Scientific research also shows that our cells have the potential for a significantly longer life than we usually assume. For example, studies conducted at the University of Utah have shown that the cells of living organisms have an amazing ability for long division, recovery, and self-reproduction. This is confirmed by numerous scientific studies, including recent works published in 2022.
Some organisms and cells do not even show signs of biological aging, or their aging is so insignificant that it can be ignored. For example, biogerontologist Caleb Finch introduced the term “negligible senescence” to denote organisms that do not show signs of biological aging.
Scientists from the University at Buffalo have created adult stem cells that can be continuously grown in culture.
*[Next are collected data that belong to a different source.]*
(* ================================================================== *)
(** * More on moves *)

(** X15.  Moves chain: an instance moved into a second object and from
    there into a third ends up, whole, in the third; both objects it
    passed through are left in the default state; and when all three
    are destroyed a live handle is destroyed exactly once.  Swapping
    twice gives both objects their members back, and an object swapped
    with itself keeps them. *)
Theorem moves_chain :
  forall (instance other : Instance) (p : Process),
    let second := fst (Instance_move_construct instance) in
    let first_left := snd (Instance_move_construct instance) in
    let third := fst (Instance_move_construct second) in
    let second_left := snd (Instance_move_construct second) in
    third = instance
    /\ first_left = default_Instance
    /\ second_left = default_Instance
    /\ (handle instance <> VK_NULL_HANDLE ->
        let p1 := snd (Instance_destruct first_left p) in
        let p2 := snd (Instance_destruct second_left p1) in
        let p3 := snd (Instance_destruct third p2) in
        count_calls (is_destruction_of (handle instance)) (calls p3)
        = count_calls (is_destruction_of (handle instance)) (calls p) + 1)
    /\ swap (fst (swap instance other)) (snd (swap instance other))
       = (instance, other)
    /\ swap instance instance = (instance, instance).
Proof.
  intros instance other p. cbv zeta.
  unfold Instance_move_construct.
  rewrite !swap_exchanges. cbn [fst snd]. rewrite ?swap_exchanges.
  cbn [fst snd].
  do 3 (split; [reflexivity|]).
  split; [|split; reflexivity].
  intro Hlive.
  rewrite !Instance_destruct_counts.
  apply Z.eqb_neq in Hlive. rewrite Hlive, Z.eqb_refl.
  cbn [handle default_Instance].
  change (Z.eqb VK_NULL_HANDLE VK_NULL_HANDLE) with true.
  cbn [negb andb]. rewrite ?Z.eqb_refl. lia.
Qed.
This discovery may accelerate the development of treatments for various diseases, including heart disease, diabetes, immune disorders, and neurodegenerative diseases.
Thus, if cells are provided with a suitable environment and not interfered with, they can divide and reproduce indefinitely or abnormally long without accumulating errors in DNA. This is confirmed by research showing that the activation of certain pathways, such as the AMPK/mTOR pathway, can improve survival and reduce aging of adipogenic stem cells.
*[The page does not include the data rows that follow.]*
(** * osinredis: a Redis-backed osin.Storage

    A shallow embedding of [storage.go] and a verification of its
    key scheme, of the access/refresh indirection and of its error paths.

    Layout:
    - [fmt], [errors]: the two small Go library functions the store formats
      keys and annotates errors with;
    - [redis]: the key-value engine seen through one pooled connection
      (GET, SET, SETEX, DEL), with expiry and injected I/O faults;
    - [osin]: the record shapes the store persists;
    - [gob]: the codec interface, its laws, and a reference codec;
    - the store itself, one definition per function of [storage.go];
    - the properties. *)

From Stdlib Require Import ZArith Lia Ascii String.
From stdpp Require Import base option strings list countable gmap fin_maps.

Open Scope string_scope.
Open Scope Z_scope.

(** ** Go values held in an [interface{}] *)

(** A non-nil [interface{}] value: the name of its dynamic type and its
    contents, which the store never inspects.  A nil interface is [None]. *)
Record boxed : Type := Box { typeName : string; contents : string }.

(** ** Package fmt *)

Module fmt.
Our limited vision of our future is what makes us expect the end by the age of 80. However, if we expand our vision and set a goal to live 150, 200, or even 300 years, our cells may adapt to these new expectations and continue to function throughout this time.
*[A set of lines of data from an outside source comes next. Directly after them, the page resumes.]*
Lemma deploy_output_unpacked_witness :
  main_deploy_tail 228 (PStr "ok") w0
  = (Exit (ExitJson (PBool true) (PStr "o") (PStr "k")), w0)
  /\ main_deploy_tail 228 (PStr "Release app has been upgraded.") w0
     = (Raise (ValueError 228), w0).
Proof.
  split.
  - apply (proj1 (proj2 (deploy_output_unpacked demo 228 (PStr "helm")
                           app_spec "ok" w0)) "o"%char "k"%char).
    reflexivity.
  - apply (proj2 (proj2 (deploy_output_unpacked demo 228 (PStr "helm")
                           app_spec "Release app has been upgraded." w0))).
    discriminate.
Defined.

Lemma deploy_temp_file_witness :
  tempfiles (snd (deploy bare (PStr "helm") "default" "app" (PDict [])
                    "mychart" None None None None w0)) = 1%nat
  /\ snd (deploy bare (PStr "helm") "default" "app" (PDict []) "mychart"
            (Some "1.0.0") None None None w0) = w0.
Proof.
  split.
  - apply (proj1 (deploy_temp_file bare (PStr "helm") "default" "app"
                    (PDict []) "mychart" None None None None w0));
      eauto.
  - apply (proj2 (deploy_temp_file bare (PStr "helm") "default" "app"
                    (PDict []) "mychart" (Some "1.0.0") None None None w0)).
    right. left. discriminate.
Defined.

Lemma delete_result_iff_witness :
  delete_result (PStr "helm delete --purge app") "app" 1 ""
    "Error: release: app not found" w0
  = (Ok (PTuple [PBool false; PStr ""]), w0).
Proof.
  apply (proj1 (delete_result_iff "helm delete --purge app" "app" 1 ""
                  "Error: release: app not found" w0)).
  split; [reflexivity|]. exists "", "". reflexivity.
Defined.

Lemma failure_report_witness :
  exists msg reported,
    @fail_executing unit 107 1 "" "Error: unknown command"
      (PStr "helm list --output=yaml") w0
    = (Exit (FailJson msg (Some reported)), w0)
    /\ reported <> "helm list --output=yaml".
Proof.
  destruct (failure_report 107 1 "" "Error: unknown command"
              "helm list --output=yaml" w0)
    as (msg & reported & H & _ & _ & _ & _ & _ & Hne).
  exists msg, reported. split; [exact H|].
  apply Hne. simpl. lia.
Defined.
Today, I want to offer you an unusual exercise. Take a piece of paper and a pen, get comfortable, and start recording your goals. But not just goals for the next year or the next five years. Try to set goals for yourself for 100, 150, 200, even 300 years ahead. Think about what you would like to do, what achievements to be proud of, what dreams to fulfill if your life were so long.
This exercise may seem strange, but it helps to expand our vision of the future and breaks the generally accepted program in society that limits our life to average statistics. When we set long-term goals for ourselves, we are kind of telling our brain and our body that we plan to live long and fully.
And the more people do this, the better. Because collective intention also works. If we all strive to live 300 years, then every newborn child will grow up with the understanding that his life is a long and interesting journey, not a short walk to the inevitable end. This will change our attitude towards life, health, education, career, relationships. We will start perceiving life as an infinite field of possibilities, not as a countdown to the inevitable end.
So let’s take this step today. Let’s set ambitious, long-term goals for ourselves and start moving towards their achievement. After all, our life is what we make of it, and only we can determine what it will be.